The capsule toner 1 preferably has a volume average particle size
of 5.0 .mu.m or more and 9.0 .mu.m or less, and a coefficient of
variation of less than 30. Particle size distribution of the
capsule toner 1 becomes monodispersion as the coefficient of
variation of the capsule toner 1 is decreased. Therefore, a small
coefficient of variation is preferred. However, in the case that
the toner base particles 2 are particles prepared by a
pulverization method, it is difficult for the capsule toner 1 to
have the coefficient of variation of 20 or less.

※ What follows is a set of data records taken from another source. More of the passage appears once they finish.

(** The quotient and the new remainder; [None] is a division by zero. *)
Definition div_with_reminder (dividend divisor remainder : Z) : option (Z * Z) :=
  let dividend := Z.lor dividend (u64 (Z.shiftl remainder 32)) in
  if divisor =? 0 then None else Some (dividend / divisor, u32 (dividend mod divisor)).

(** The quotient's halves and the remainder. *)
Definition div128_32 (dividend_hi dividend_lo divisor : Z) : option (Z * Z * Z) :=
  '(q3, remainder) ← div_with_reminder (hi_dword dividend_hi) divisor 0;
  '(q2, remainder) ← div_with_reminder (lo_dword dividend_hi) divisor remainder;
  '(q1, remainder) ← div_with_reminder (hi_dword dividend_lo) divisor remainder;
  '(q0, remainder) ← div_with_reminder (lo_dword dividend_lo) divisor remainder;
  Some (Z.lor (u64 (Z.shiftl q3 32)) q2, Z.lor (u64 (Z.shiftl q1 32)) q0, remainder).

Definition SWAP32 (x : Z) : Z :=
  Z.lor (Z.lor (Z.lor (u32 (Z.shiftl (Z.land x 0x000000ff) 24)) (u32 (Z.shiftl (Z.land x 0x0000ff00) 8)))
    (Z.shiftr (Z.land x 0x00ff0000) 8)) (Z.shiftr (Z.land x 0xff000000) 24).
Definition SWAP64 (x : Z) : Z :=
  Z.lor (Z.lor (Z.lor (Z.lor (Z.lor (Z.lor (Z.lor
    (u64 (Z.shiftl (Z.land x 0x00000000000000ff) 56)) (u64 (Z.shiftl (Z.land x 0x000000000000ff00) 40)))
    (u64 (Z.shiftl (Z.land x 0x0000000000ff0000) 24))) (u64 (Z.shiftl (Z.land x 0x00000000ff000000) 8)))
    (Z.shiftr (Z.land x 0x000000ff00000000) 8)) (Z.shiftr (Z.land x 0x0000ff0000000000) 24))
    (Z.shiftr (Z.land x 0x00ff000000000000) 40)) (Z.shiftr (Z.land x 0xff00000000000000) 56).

(** The functions; [SWAP32] and [SWAP64] are macros. *)
Definition ident32 (x : Z) : Z := x.
Definition ident64 (x : Z) : Z := x.
Definition swap32 (x : Z) : Z :=
  let x := Z.lor (u32 (Z.shiftl (Z.land x 0x00ff00ff) 8)) (Z.shiftr (Z.land x 0xff00ff00) 8) in
  Z.lor (u32 (Z.shiftl x 16)) (Z.shiftr x 16).
Definition swap64 (x : Z) : Z :=
  let x := Z.lor (u64 (Z.shiftl (Z.land x 0x00ff00ff00ff00ff) 8)) (Z.shiftr (Z.land x 0xff00ff00ff00ff00) 8) in
  let x := Z.lor (u64 (Z.shiftl (Z.land x 0x0000ffff0000ffff) 16)) (Z.shiftr (Z.land x 0xffff0000ffff0000) 16) in
  Z.lor (u64 (Z.shiftl x 32)) (Z.shiftr x 32).

(** The loops over [n] words of [mem], or from [src] to [dst]: lists of words. *)
Definition mem_inplace_ident (mem : list Z) (n : nat) : list Z := mem.
Definition mem_inplace_swap32 (mem : list Z) (n : nat) : list Z :=
  foldl (fun mem i => <[i := swap32 (mem !!! i)]> mem) mem (seq 0 n).
Definition mem_inplace_swap64 (mem : list Z) (n : nat) : list Z :=
  foldl (fun mem i => <[i := swap64 (mem !!! i)]> mem) mem (seq 0 n).
Definition memcpy_ident32 (dst src : list Z) (n : nat) : list Z := take n src ++ drop n dst.
Definition memcpy_ident64 (dst src : list Z) (n : nat) : list Z := take n src ++ drop n dst.
Definition memcpy_swap32 (dst src : list Z) (n : nat) : list Z :=
  foldl (fun dst i => <[i := swap32 (src !!! i)]> dst) dst (seq 0 n).
Definition memcpy_swap64 (dst src : list Z) (n : nat) : list Z :=
  foldl (fun dst i => <[i := swap64 (src !!! i)]> dst) dst (seq 0 n).

(** ** Rotations *)

Lemma land_neg_31 r : 0 < r < 32 -> Z.land r 31 = r /\ Z.land (- r) 31 = 32 - r.
Proof.
  intros H. change 31 with (Z.ones 5). rewrite !Z.land_ones by lia. split; [apply Z.mod_small; lia|].
  symmetry. apply (Z.mod_unique _ _ (-1)); lia.
Qed.

Lemma rol32_eq x r : 0 < r < 32 -> rol32 x r = Z.lor (Z.shiftl x r mod 2 ^ 32) (Z.shiftr x (32 - r)).
Proof. intros H. unfold rol32, u32. by destruct (land_neg_31 r H) as [-> ->]. Qed.

Lemma rol32_range x r : 0 <= x < 2 ^ 32 -> 0 < r < 32 -> 0 <= rol32 x r < 2 ^ 32.
Proof. intros Hx Hr. rewrite rol32_eq by exact Hr. apply rot_range; [exact Hx | lia]. Qed.

Lemma rol32_testbit x r i : 0 <= x < 2 ^ 32 -> 0 < r < 32 -> 0 <= i < 32 ->
  Z.testbit (rol32 x r) i = Z.testbit x ((i - r) mod 32).
Proof. intros Hx Hr Hi. rewrite rol32_eq by exact Hr. apply rot_testbit; [exact Hx | lia | exact Hi]. Qed.

(** ** Products and quotients *)

Lemma dword_split x : 0 <= x < 2 ^ 64 ->
  x = hi_dword x * 2 ^ 32 + lo_dword x /\ 0 <= hi_dword x < 2 ^ 32 /\ 0 <= lo_dword x < 2 ^ 32.
Proof.
  intros H. unfold hi_dword, lo_dword. change 0xFFFFFFFF with (Z.ones 32). rewrite Z.land_ones, Z.shiftr_div_pow2 by lia.
  pose proof (Z.div_mod x (2 ^ 32) ltac:(lia)). pose proof (Z.mod_pos_bound x (2 ^ 32) ltac:(lia)). lia.
Qed.

(** An unsigned sum wraps exactly when it is below an operand. *)
Lemma u64_carry x y : 0 <= x < 2 ^ 64 -> 0 <= y < 2 ^ 64 ->
  u64 (x + y) = x + y - (if u64 (x + y) <? x then 1 else 0) * 2 ^ 64.
Proof.
  intros Hx Hy. unfold u64. destruct (Z.lt_ge_cases (x + y) (2 ^ 64)) as [L|L].
  - rewrite Z.mod_small by lia. destruct (Z.ltb_spec (x + y) x); lia.
  - replace ((x + y) mod 2 ^ 64) with (x + y - 2 ^ 64) by (apply (Z.mod_unique _ _ 1); lia).
    destruct (Z.ltb_spec (x + y - 2 ^ 64) x); lia.
Qed.

Lemma mul128_spec x y : 0 <= x < 2 ^ 64 -> 0 <= y < 2 ^ 64 ->
  mul128 x y = Some ((x * y) mod 2 ^ 64, x * y / 2 ^ 64).
Proof.
  intros Hx Hy. destruct (dword_split x Hx) as (Ex & Ha & Hb), (dword_split y Hy) as (Ey & Hc & Hd).
  unfold mul128. cbv zeta.
  set (a := hi_dword x) in *. set (b := lo_dword x) in *. set (c := hi_dword y) in *. set (d := lo_dword y) in *.
  assert (M : forall u v, 0 <= u < 2 ^ 32 -> 0 <= v < 2 ^ 32 -> 0 <= u * v <= (2 ^ 32 - 1) * (2 ^ 32 - 1)) by (intros; nia).
  pose proof (M a c Ha Hc) as Mac. pose proof (M a d Ha Hd) as Mad. pose proof (M b c Hb Hc) as Mbc.
  pose proof (M b d Hb Hd) as Mbd.
  rewrite (u64_id (a * c)), (u64_id (a * d)), (u64_id (b * c)), (u64_id (b * d)) by lia.
  pose proof (u64_carry (a * d) (b * c) ltac:(lia) ltac:(lia)) as C1.
  set (adbc := u64 (a * d + b * c)) in *. set (k := if adbc <? a * d then 1 else 0) in *.
  assert (R1 : 0 <= adbc < 2 ^ 64) by apply u64_range.
  assert (K : 0 <= k <= 1) by (unfold k; destruct (adbc <? a * d); lia).
  assert (S : u64 (Z.shiftl adbc 32) = (adbc mod 2 ^ 32) * 2 ^ 32).
  { unfold u64. rewrite Z.shiftl_mul_pow2 by lia. change (2 ^ 64) with (2 ^ 32 * 2 ^ 32).
    apply Z.mul_mod_distr_r; lia. }
  pose proof (Z.div_mod adbc (2 ^ 32) ltac:(lia)) as D. pose proof (Z.mod_pos_bound adbc (2 ^ 32) ltac:(lia)) as D'.
  pose proof (Z.div_pos adbc (2 ^ 32) ltac:(lia) ltac:(lia)) as D0.
  rewrite S. pose proof (u64_carry (b * d) (adbc mod 2 ^ 32 * 2 ^ 32) ltac:(lia) ltac:(lia)) as C2.
  set (lo := u64 (b * d + adbc mod 2 ^ 32 * 2 ^ 32)) in *. set (k2 := if lo <? b * d then 1 else 0) in *.
  assert (R2 : 0 <= lo < 2 ^ 64) by apply u64_range.
  assert (K2 : 0 <= k2 <= 1) by (unfold k2; destruct (lo <? b * d); lia).
  rewrite (u64_id (Z.shiftl k 32)) by (rewrite Z.shiftl_mul_pow2 by lia; lia).
  rewrite Z.shiftr_div_pow2, Z.shiftl_mul_pow2 by lia.
  set (hi := a * c + adbc / 2 ^ 32 + k * 2 ^ 32 + k2).
  assert (P : x * y = hi * 2 ^ 64 + lo).
  { rewrite Ex, Ey. unfold hi. rewrite C2.
    transitivity (a * c * 2 ^ 64 + (a * d + b * c) * 2 ^ 32 + b * d); [ring|].
    replace (a * d + b * c) with (adbc + k * 2 ^ 64) by lia. rewrite D at 1. ring. }
  assert (Hh : 0 <= hi < 2 ^ 64) by (split; [unfold hi; lia|]; nia).
  rewrite (u64_id hi Hh). destruct (Z.leb_spec (a * c) hi) as [_|N]; [|exfalso; unfold hi in N; lia].
  cbn [negb]. f_equal. f_equal.
  - apply (Z.mod_unique _ _ hi); lia.
  - apply (Z.div_unique _ _ _ lo); lia.
Qed.

(** One step of the long division. *)
Lemma div_with_reminder_spec x d r : 0 < d < 2 ^ 32 -> 0 <= r < d -> 0 <= x < 2 ^ 32 ->
  exists q r', div_with_reminder x d r = Some (q, r') /\ r * 2 ^ 32 + x = q * d + r' /\ 0 <= r' < d /\ 0 <= q < 2 ^ 32.
Proof.
  intros Hd Hr Hx. unfold div_with_reminder. rewrite (proj2 (Z.eqb_neq d 0)) by lia.
  rewrite u64_id by (rewrite Z.shiftl_mul_pow2 by lia; lia). rewrite lor_shiftl_add by lia.
  set (n := x + 2 ^ 32 * r). pose proof (Z.div_mod n d ltac:(lia)) as D.
  pose proof (Z.mod_pos_bound n d ltac:(lia)) as B.
  exists (n / d), (n mod d). rewrite u32_id by lia. split; [done|].
  split; [unfold n in *; lia|]. split; [exact B|]. split; [apply Z.div_pos; lia|].
  apply Z.div_lt_upper_bound; [lia|]. unfold n. nia.
Qed.

Lemma div128_32_spec hi lo d : 0 <= hi < 2 ^ 64 -> 0 <= lo < 2 ^ 64 -> 0 < d < 2 ^ 32 ->
  exists qh ql, div128_32 hi lo d = Some (qh, ql, (hi * 2 ^ 64 + lo) mod d) /\
    qh * 2 ^ 64 + ql = (hi * 2 ^ 64 + lo) / d /\ 0 <= qh < 2 ^ 64 /\ 0 <= ql < 2 ^ 64.
Proof.
  intros Hh Hl Hd. destruct (dword_split hi Hh) as (Eh & H3 & H2), (dword_split lo Hl) as (El & H1 & H0).
  unfold div128_32.
  destruct (div_with_reminder_spec (hi_dword hi) d 0) as (q3 & r3 & E3 & D3 & R3 & Q3); [lia..|].
  destruct (div_with_reminder_spec (lo_dword hi) d r3) as (q2 & r2 & E2 & D2 & R2 & Q2); [lia..|].
  destruct (div_with_reminder_spec (hi_dword lo) d r2) as (q1 & r1 & E1 & D1 & R1 & Q1); [lia..|].
  destruct (div_with_reminder_spec (lo_dword lo) d r1) as (q0 & r0 & E0 & D0 & R0 & Q0); [lia..|].
  rewrite E3. cbn [mbind option_bind]. rewrite E2. cbn [mbind option_bind]. rewrite E1. cbn [mbind option_bind].
  rewrite E0. cbn [mbind option_bind].
  rewrite !u64_id by (rewrite Z.shiftl_mul_pow2 by lia; lia).
  rewrite !(Z.lor_comm (Z.shiftl _ _)), !lor_shiftl_add by lia.
  assert (P : hi * 2 ^ 64 + lo = ((q2 + 2 ^ 32 * q3) * 2 ^ 64 + (q0 + 2 ^ 32 * q1)) * d + r0).
  { rewrite Eh, El. change (2 ^ 64) with (2 ^ 32 * 2 ^ 32).
    replace (hi_dword hi) with (q3 * d + r3) by lia.
    replace (lo_dword hi) with (q2 * d + r2 - r3 * 2 ^ 32) by lia.
    replace (hi_dword lo) with (q1 * d + r1 - r2 * 2 ^ 32) by lia.
    replace (lo_dword lo) with (q0 * d + r0 - r1 * 2 ^ 32) by lia. ring. }
  exists (q2 + 2 ^ 32 * q3), (q0 + 2 ^ 32 * q1). split.
  - do 2 f_equal. apply (Z.mod_unique _ _ ((q2 + 2 ^ 32 * q3) * 2 ^ 64 + (q0 + 2 ^ 32 * q1))); [lia|]. rewrite P. ring.
  - split; [|lia]. apply (Z.div_unique _ _ _ r0); [lia|]. rewrite P. ring.
Qed.

(** ** Byte swaps *)

Lemma byte_mask x k : 0 <= k -> Z.land x (255 * 2 ^ k) = (x / 2 ^ k) mod 2 ^ 8 * 2 ^ k.
Proof.
  intros Hk. apply Z.bits_inj'. intros i Hi. rewrite <- !Z.shiftl_mul_pow2, Z.land_spec, !Z.shiftl_spec by lia.
  change 255 with (Z.ones 8). rewrite <- Z.shiftr_div_pow2 by lia. destruct (Z.lt_ge_cases i k) as [L|L].
  - rewrite !(Z.testbit_neg_r _ (i - k)) by lia. by rewrite andb_false_r.
  - destruct (Z.lt_ge_cases (i - k) 8) as [L8|L8].
    + rewrite Z.ones_spec_low, Z.mod_pow2_bits_low, Z.shiftr_spec by lia. rewrite andb_true_r. f_equal. lia.
    + rewrite Z.ones_spec_high, Z.mod_pow2_bits_high by lia. apply andb_false_r.
Qed.

Lemma lor_step h t m : 0 <= m -> 0 <= t < 2 ^ 8 -> Z.lor (h * 2 ^ (m + 8)) (t * 2 ^ m) = (h * 2 ^ 8 + t) * 2 ^ m.
Proof.
  intros Hm Ht. rewrite Z.lor_comm, <- (Z.shiftl_mul_pow2 h) by lia.
  assert (0 < 2 ^ m) by (apply Z.pow_pos_nonneg; lia).
  rewrite lor_shiftl_add by (rewrite ?Z.pow_add_r by lia; nia). rewrite Z.pow_add_r by lia. ring.
Qed.

(** A byte of [x] moved from bit [k] to bit [m]. *)
Lemma move_up w x k m : 0 <= k <= m -> m + 8 <= w ->
  Z.shiftl (Z.land x (255 * 2 ^ k)) (m - k) mod 2 ^ w = (x / 2 ^ k) mod 2 ^ 8 * 2 ^ m.
Proof.
  intros H Hw. rewrite byte_mask, Z.shiftl_mul_pow2, <- Z.mul_assoc, <- Z.pow_add_r by lia.
  replace (k + (m - k)) with m by lia. apply Z.mod_small.
  pose proof (Z.mod_pos_bound (x / 2 ^ k) (2 ^ 8) ltac:(lia)).
  assert (0 < 2 ^ m) by (apply Z.pow_pos_nonneg; lia).
  assert (2 ^ 8 * 2 ^ m <= 2 ^ w) by (rewrite <- Z.pow_add_r by lia; apply Z.pow_le_mono_r; lia). nia.
Qed.

Lemma move_down x k m : 0 <= m <= k ->
  Z.shiftr (Z.land x (255 * 2 ^ k)) (k - m) = (x / 2 ^ k) mod 2 ^ 8 * 2 ^ m.
Proof.
  intros H. rewrite byte_mask, Z.shiftr_div_pow2 by lia. replace k with (m + (k - m)) at 2 by lia.
  rewrite Z.pow_add_r, Z.mul_assoc, Z.div_mul by (try (apply Z.pow_nonzero); lia). exact eq_refl.
Qed.

(** [SWAP32] and [SWAP64] write the bytes of a word in the opposite order. *)
Lemma SWAP32_spec x : 0 <= x < 2 ^ 32 -> SWAP32 x = le_val (rev (le_bytes 4 x)).
Proof.
  intros H. unfold SWAP32, u32.
  assert (A0 : Z.shiftl (Z.land x 0xff) 24 mod 2 ^ 32 = (x / 2 ^ 0) mod 2 ^ 8 * 2 ^ 24) by exact (move_up 32 x 0 24 ltac:(lia) ltac:(lia)).
  assert (A1 : Z.shiftl (Z.land x 0xff00) 8 mod 2 ^ 32 = (x / 2 ^ 8) mod 2 ^ 8 * 2 ^ 16) by exact (move_up 32 x 8 16 ltac:(lia) ltac:(lia)).
  assert (A2 : Z.shiftr (Z.land x 0xff0000) 8 = (x / 2 ^ 16) mod 2 ^ 8 * 2 ^ 8) by exact (move_down x 16 8 ltac:(lia)).
  assert (A3 : Z.shiftr (Z.land x 0xff000000) 24 = (x / 2 ^ 24) mod 2 ^ 8 * 2 ^ 0) by exact (move_down x 24 0 ltac:(lia)).
  rewrite A0, A1, A2, A3.
  assert (B : forall k, 0 <= (x / 2 ^ k) mod 2 ^ 8 < 2 ^ 8) by (intros; apply Z.mod_pos_bound; lia).
  rewrite (lor_step _ _ 16), (lor_step _ _ 8), (lor_step _ _ 0) by (lia || apply B).
  cbn [le_bytes rev app le_val]. change (x / 2 ^ 0) with (x / 1). rewrite !div_div_pow, Z.div_1_r by lia.
  change (8 + 8) with 16. change (8 + 16) with 24. change (8 + 24) with 32.
  change (8 + 32) with 40. change (8 + 40) with 48. change (8 + 48) with 56. ring.
Qed.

The capsule toner 1 can be used as a one-component developer or a
two-component developer. In the case of using as a one-component
developer, the capsule toner 1 is used alone without using a
carrier. Furthermore, in the case of using as a one-component
developer, the capsule toner 1 is conveyed by frictionally charging
the capsule toner 1 with a development sleeve using a blade and a
fur brush and adhering the capsule toner 1 to the sleeve, and image
formation is conducted.
In the case of using as a two-component developer, the capsule
toner 1 is used together with a carrier. As the carrier, it is
possible to use the conventional carriers, and examples of the
carrier that can be used include single or composite ferrite
comprising iron, copper, zinc, nickel, cobalt, manganese, chromium
or the like, and carrier core particles surface-coated with a
coating material.
As the coating material, it is possible to use the conventional
coating materials, and examples of the coating material that can be
used include polytetrafluoroethylene, monochlorotrifluoroethylene
polymer, polyvinylidene fluoride, silicone resin, polyester, metal
compound of di-tertiary butylsalicylic acid, styrenic resin,
acrylic resin, polyamide, polyvinyl butyral, nigrosine,
aminoacrylate resin, basic dye, lake product of basic dye, silica
fine powder and alumina powder. The coating material is preferably
selected depending on a toner component. The coating materials may
be used each alone, or two or more of them may be used in
combination. The carrier has an average particle size of preferably
from 10 to 100 .mu.m, and more preferably from 20 to 50 .mu.m.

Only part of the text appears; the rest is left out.